◆ **WORK INSTRUCTION**:
Going through the records that follow, please count the lines with "pointer" in them and give only the count.

:: SUPPLIED DATA ::

(** * HugeCTR inference backend for Triton: a shallow embedding of [src/hugectr.cc]

    The development follows the source file top-down:
    - machine integers ([size_t], [int64_t]) as [Z] with the wrap-around written out;
    - [CudaAllocator] and the class template [HugeCTRBuffer<T>];
    - [std::stoi], the JSON view of the model configuration, [ModelState]
      with [ValidateModelConfig] and [ParseModelConfig], and
      [TRITONBACKEND_ModelInitialize];
    - the constructor of [ModelInstanceState];
    - the request loop of [TRITONBACKEND_ModelInstanceExecute].

    The CUDA runtime, the HugeCTR scoring engine and the Triton host are
    collaborators whose code is not part of the backend.  What they answer is
    taken from a record of oracles ([External]) or from the fields of the
    request object the host hands in.  Wall-clock timestamps and the text of
    informational log lines are left out; a log line is kept where evaluating
    its argument can go wrong. *)

From Stdlib Require Import ZArith List String Ascii Bool Lia DecimalString.
Import ListNotations.
Local Open Scope Z_scope.

(* ================================================================== *)
(** ** Machine integers *)

(** [size_t] and [uint64_t] are 64-bit unsigned: arithmetic is modulo [2^64]. *)
Definition to_size_t (z : Z) : Z := z mod 2 ^ 64.

(** [static_cast<int64_t>] of a value, two's complement. *)
Definition to_int64 (z : Z) : Z := (z + 2 ^ 63) mod 2 ^ 64 - 2 ^ 63.

Definition INT_MIN : Z := - 2 ^ 31.
Definition INT_MAX : Z := 2 ^ 31 - 1.

(* ================================================================== *)
(** ** Abnormal termination *)

(** A C++ exception that nothing in the backend catches, or an operation
    whose behaviour the language leaves undefined. *)
Inductive abort : Type :=
| std_runtime_error (what : string)
| std_invalid_argument (what : string)
| std_out_of_range (what : string)
| undefined_behaviour (what : string).

(** [TRITONSERVER_Error*]: a code and a message; [nullptr] is success. *)
Inductive TRITONSERVER_Error_Code : Type :=
| TRITONSERVER_ERROR_UNKNOWN
| TRITONSERVER_ERROR_INTERNAL
| TRITONSERVER_ERROR_NOT_FOUND
| TRITONSERVER_ERROR_INVALID_ARG
| TRITONSERVER_ERROR_UNAVAILABLE
| TRITONSERVER_ERROR_UNSUPPORTED
| TRITONSERVER_ERROR_ALREADY_EXISTS.

Record TRITONSERVER_Error : Type := TRITONSERVER_ErrorNew {
  err_code : TRITONSERVER_Error_Code;
  err_msg : string
}.

(** The answer of a host call with an out-parameter. *)
Inductive result (A : Type) : Type :=
| OK (a : A)
| Err (e : TRITONSERVER_Error).
Arguments OK {A} a.
Arguments Err {A} e.

(* ================================================================== *)
(** ** Memory and the external collaborators *)

Inductive MEMORY_TYPE : Type := GPU | CPU | PIN.

(** One call of [CudaAllocator::allocate]: the size asked for, the memory
    class, and the address obtained ([None] when the CUDA call reports an
    error). *)
Record Acquisition : Type := {
  acq_size : Z;
  acq_type : MEMORY_TYPE;
  acq_addr : option positive
}.

(** Addresses are integers, [0] is [nullptr]; memory maps an address to a byte. *)
Definition pointer := Z.
Definition nullptr : pointer := 0.
Definition Memory := Z -> Z.

(** What the collaborators answer.
    - [cuda_alloc]: [cudaMalloc] / [cudaMallocHost], given the acquisitions
      made so far, the size and the memory class; a successful call returns a
      non-null address.
    - [hugectr_predict]: [HugeCTRModel::predict] on the four buffer
      addresses and the sample count; it may rewrite memory, and [None]
      stands for an exception raised inside the engine. *)
Record External : Type := {
  cuda_alloc : list Acquisition -> Z -> MEMORY_TYPE -> option positive;
  hugectr_predict : Memory -> pointer -> pointer -> pointer -> pointer -> Z -> option Memory
}.

(** The part of the process the buffer class acts on: the acquisitions made
    through [CudaAllocator], and what was written to [std::cerr]. *)
Record Runtime : Type := {
  acquisitions : list Acquisition;
  cerr : list string
}.

Definition log_cerr (msg : string) (rt : Runtime) : Runtime :=
  {| acquisitions := acquisitions rt; cerr := cerr rt ++ [msg] |}.

(** Element types the buffer template is instantiated at. *)
Inductive ctype : Type := c_float | c_unsigned_int | c_long_long | c_int.

Definition sizeof (T : ctype) : Z :=
  match T with
  | c_float => 4
  | c_unsigned_int => 4
  | c_long_long => 8
  | c_int => 4
  end.

(** [HugeCTRBuffer<T>]: the fields of the class, in declaration order
    (the stateless [allocator_] is left out). *)
Record HugeCTRBuffer (T : ctype) : Type := {
  reserved_buffers_ : list Z;
  total_num_elements_ : Z;
  ptr_ : pointer;
  total_size_in_bytes_ : Z;
  type : MEMORY_TYPE
}.
Arguments reserved_buffers_ {T} _.
Arguments total_num_elements_ {T} _.
Arguments ptr_ {T} _.
Arguments total_size_in_bytes_ {T} _.
Arguments type {T} _.

(** The size rounded up as in the loop of [allocate]:
    [if (size % 32 != 0) size += (32 - size % 32);] in [size_t]. *)
Definition round_up_32 (size : Z) : Z :=
  if negb (size mod 32 =? 0) then to_size_t (size + (32 - size mod 32)) else size.

(** The loop of [allocate] over [reserved_buffers_], [offset] starting at 0. *)
Definition sum_rounded (reserved : list Z) : Z :=
  fold_left (fun offset buffer => to_size_t (offset + round_up_32 buffer)) reserved 0.

(** The rounding of the specification: the next multiple of 32. *)
Definition ceil32 (n : Z) : Z := (n + 31) / 32 * 32.

Definition sum_ceil32 (reserved : list Z) : Z :=
  fold_right (fun r acc => ceil32 r + acc) 0 reserved.

Section Buffer.
Context (ext : External).

(** [CudaAllocator::allocate]: [CK_CUDA_THROW_] turns a CUDA error into a
    [std::runtime_error]. *)
Definition CudaAllocator_allocate (size : Z) (ty : MEMORY_TYPE) (rt : Runtime)
  : Runtime * (abort + pointer) :=
  let got := cuda_alloc ext (acquisitions rt) size ty in
  let rt' := {| acquisitions := acquisitions rt ++
                                [{| acq_size := size; acq_type := ty; acq_addr := got |}];
                cerr := cerr rt |} in
  match got with
  | Some p => (rt', inr (Z.pos p))
  | None => (rt', inl (std_runtime_error "Runtime error: cudaMalloc"))
  end.

(** [HugeCTRBuffer(MEMORY_TYPE m_type)]: [total_num_elements_] has no
    initialiser; [indeterminate] is the value it happens to hold. *)
Definition create (T : ctype) (indeterminate : Z) (m_type : MEMORY_TYPE) : HugeCTRBuffer T :=
  {| reserved_buffers_ := [];
     total_num_elements_ := indeterminate;
     ptr_ := nullptr;
     total_size_in_bytes_ := 0;
     type := m_type |}.

Definition allocated {T} (b : HugeCTRBuffer T) : bool :=
  negb (total_size_in_bytes_ b =? 0) && negb (ptr_ b =? nullptr).

(** [allocate()].  The result carries the buffer as the call leaves it, also
    when the acquisition throws. *)
Definition allocate {T} (b : HugeCTRBuffer T) (rt : Runtime)
  : Runtime * HugeCTRBuffer T * option abort :=
  let rt1 := if negb (ptr_ b =? nullptr)
             then log_cerr "WrongInput:Memory has already been allocated." rt
             else rt in
  let offset := sum_rounded (reserved_buffers_ b) in
  let b1 := {| reserved_buffers_ := [];
               total_num_elements_ := total_num_elements_ b;
               ptr_ := ptr_ b;
               total_size_in_bytes_ := offset;
               type := type b |} in
  if negb (total_size_in_bytes_ b1 =? 0) then
    match CudaAllocator_allocate (total_size_in_bytes_ b1) (type b1) rt1 with
    | (rt2, inr p) =>
        (rt2, {| reserved_buffers_ := reserved_buffers_ b1;
                 total_num_elements_ := total_num_elements_ b1;
                 ptr_ := p;
                 total_size_in_bytes_ := total_size_in_bytes_ b1;
                 type := type b1 |}, None)
    | (rt2, inl e) => (rt2, b1, Some e)
    end
  else (rt1, b1, None).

:::

◆ **TASK RESPONSE**:
5